The alienation central to film noir can be an almost spiritual malaise, as ex-cons and lawabiding citizens alike barrel down the road to vice, unable to find any refuge of goodness in a world gone wrong. This masterpiece of domestic horror was one of Bong Joon-ho’s inspirations for his Oscar-winning Parasite, and depicts a dark world where even a seemingly respectable middle-class milieu becomes a hotbed of death and derangement. On the surface, the Kims seem like a happy, prosperous family. Mr. Kim (Kim Jinkyu) teaches piano to factory workers and his wife (Ju Jeung-nyeo) works as a seamstress at home. They’ve just moved into a new and bigger house with their two children, and the dynamic at work and home begins to go haywire after a factory girl sends Mr. Kim a love letter, which in a complex, fateful sequence of events leads him to hire Myung-sook (Lee Eun-shim) as a live-in maid.

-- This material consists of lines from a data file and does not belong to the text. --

Lemma systemdApply_cases ctx w s2 w2 r : unused (unitPath ctx) w ->
  systemdApply ctx (mkSystemd (unitPath ctx) false [] false, w) = ((s2, w2), r) ->
  later w w2 /\ sameOutside (unitPath ctx) (fs w) (fs w2) /\ serviceUnitFile s2 = unitPath ctx /\
  Stored (unitPath ctx) (backupUnitFile s2) (fun p => r <> Ok tt /\ p = unitPath ctx)
    (unitInstalled s2) (unitBackedUp s2) (fs w) (fs w2).
Proof.
  intros Hu. unfold systemdApply. destruct (unitOf ctx) as [[path template]|].
  - autorewrite with methods. cbn [serviceUnitFile].
    intros (b & existed & w1 & L & O & [(-> & -> & Hr & Hs)|(Hk & Hs)])%place_stored; [| |done]; cbn.
    + split_and!; auto.
    + destruct (Run daemonReload w1) as [w3 a] eqn:E. rewrite (world_bind _ _ _ _ _ _ E) in Hk.
      apply Run_later in E as [L3 F3]. pose proof (transitivity L L3).
      destruct a as [[] a]; injection Hk as <- <- <-; cbn; rewrite F3; split_and!; auto.
  - intros [= <- <- <-]. cbn. split_and!; try done. split; try done. intros p _ _. by left.
Qed.

Lemma systemd_laws ctx : StepLaws ctx systemdMethods (mkSystemd [] false [] false) (unitPath ctx)
  (unused (unitPath ctx)) (fun p => p = unitPath ctx).
Proof.
  split; [| | |intros w w'; apply unused_later].
  - intros w s w' r [[] _]%(systemdNeedsApply_reads ctx). by split_and!.
  - intros w s w1 s2 w2 r [_ ->]%(systemdNeedsApply_reads ctx) Hu Ha.
    apply (systemdApply_cases ctx) in Ha as (L & O & _); auto.
  - intros w s w1 s2 w2 r [_ ->]%(systemdNeedsApply_reads ctx) Hu Ha.
    apply (systemdApply_cases ctx) in Ha as (_ & _ & Hp & Hst); [|done].
    apply stored_undoable with (1 := Hst). intros w' Hc Hr.
    destruct (undoFile_calm s2 (unitInstalled s2) (unitBackedUp s2) (unitPath ctx) (backupUnitFile s2) w' Hc Hr)
      as (w3 & E & C & F3).
    assert (callRollback ctx (mkStep _ systemdMethods s2) w' = w3) as ->; [|done].
    unfold callRollback, call. cbn [St methods stateOf Rollback systemdMethods].
    unfold systemdRollback. autorewrite with methods. rewrite Hp. unfold undoFile in E. by rewrite E.
Qed.

(* ------------------------------------------------------------------ *)
(** * The configuration                                                 *)
(* ------------------------------------------------------------------ *)

Definition confPath (ctx : Context) : gostring :=
  if bool_decide (mode ctx = SendMode) then DefaultConfigSend else DefaultConfigRecv.
Definition confReady (w : World) : Prop :=
  fs w !! DefaultConfigDir = None -> forall p, below DefaultConfigDir p = true -> fs w !! p = None.

(** The files while the step works: the directory, the key and the
    configuration are new, the first two known of, the last known of or left
    over. *)
Record Made (cfg : gostring) (left : gostring -> Prop) (s : InstallConfigStep) (m0 m : FS) : Prop := {
  made_rest p : p <> DefaultConfigDir -> p <> encryptionPrivKeyPath -> p <> cfg -> m !! p = m0 !! p;
  made_path : configPath s = cfg;
  made_dir : m !! DefaultConfigDir = None \/ (m !! DefaultConfigDir = Some Dir /\ dirCreated s = true);
  made_key : m !! encryptionPrivKeyPath = None \/
    ((exists c k, m !! encryptionPrivKeyPath = Some (File c k)) /\ privKeyCreated s = true);
  made_cfg : m !! cfg = None \/
    ((exists c k, m !! cfg = Some (File c k)) /\ (configCreated s = true \/ (left cfg /\ left DefaultConfigDir)))
}.

Lemma configNeedsApply_reads ctx s w s' w' r : configNeedsApply ctx (s, w) = ((s', w'), r) ->
  reads w w' /\
  match r with
  | Ok false => s' = mkConfigStep (confPath ctx) (dirCreated s) (configCreated s) (privKeyCreated s) /\
      fs w !! DefaultConfigDir = None
  | _ => True
  end.
Proof.
  unfold configNeedsApply, confPath.
  assert (forall path, configCheck path (s, w) = ((s', w'), r) -> reads w w' /\
    match r with
    | Ok false => s' = mkConfigStep path (dirCreated s) (configCreated s) (privKeyCreated s) /\
        fs w !! DefaultConfigDir = None
    | _ => True
    end) as Hcheck.
  { intros path. unfold configCheck. autorewrite with methods. destruct (Stat DefaultConfigDir w) as [w1 r1] eqn:E.
    rewrite (tolerant_bind _ _ _ _ _ _ E). pose proof (Stat_reads _ _ _ _ E) as R1. apply Stat_cases in E as (_ & _ & N1).
    destruct r1 as [n|[| |]]; try by intros [= <- <- <-].
    destruct (Stat path w1) as [w2 r2] eqn:E2. rewrite (tolerant_bind _ _ _ _ _ _ E2).
    apply Stat_reads in E2. pose proof (transitivity R1 E2). destruct r2; by intros [= <- <- <-]. }
  repeat case_bool_decide; [apply Hcheck..|]. by intros [= <- <- <-].
Qed.

(** Methods that keep what was true of the record and of the world. *)
Definition keeps {S A} (I : S -> World -> Prop) (m : method S A) : Prop :=
  forall s w s' w' r, I s w -> m (s, w) = ((s', w'), r) -> I s' w'.
Lemma keeps_bind {S A B} (I : S -> World -> Prop) (m : method S A) (f : A -> method S B) :
  keeps I m -> (forall a, keeps I (f a)) -> keeps I (m ≫= f).
Proof.
  intros Hm Hf s w s' w' r Hi. unfold mbind, st_bind. destruct (m (s, w)) as [[s1 w1] r1] eqn:E.
  pose proof (Hm _ _ _ _ _ Hi E). destruct r1; [by apply Hf|by intros [= <- <- _]..].
Qed.
Lemma keeps_lift {S A} (I : S -> World -> Prop) (r : res A) : keeps I (lift r).
Proof. by intros s w s' w' r' Hi [= <- <- _]. Qed.
Lemma keeps_set {S} (I : S -> World -> Prop) f : (forall s w, I s w -> I (f s) w) -> keeps I (setRecord f).
Proof. intros Hf s w s' w' r Hi [= <- <- _]. auto. Qed.
Lemma keeps_world {S A} (I : S -> World -> Prop) (f : World -> World * A) :
  (forall s w w' a, I s w -> f w = (w', a) -> I s w') -> keeps I (world f).
Proof. intros Hf s w s' w' r Hi. unfold world. destruct (f w) eqn:E. intros [= <- <- _]. eauto. Qed.
Lemma keeps_must {S A} (I : S -> World -> Prop) (o : Op A) :
  (forall s w w' a, I s w -> o w = (w', a) -> I s w') -> keeps I (must o).
Proof. intros Ho. apply keeps_bind; [by apply keeps_world|]. intros []; apply keeps_lift. Qed.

Delirious and unpredictable, The Housemaid unfolds on dark and stormy nights under the specter of a household dramatic device that we could call Chekhov’s rat poison. The more time we spend with the Kims, the more we see their cruelty to each other, like Kim’s son regularly mocking his sister with polio as she struggles to walk. Director Kim Ki-young, who went on to direct the even more unhinged 1972 film The Insect Woman, extracts a dark entertainment out of his increasingly demonic characters, who plummet into a seemingly unending horror. It’s perhaps the least ostensibly noir-like film in the festival, but seen among more conventional noir plots, it seems to give birth to its own delicious sub-genre.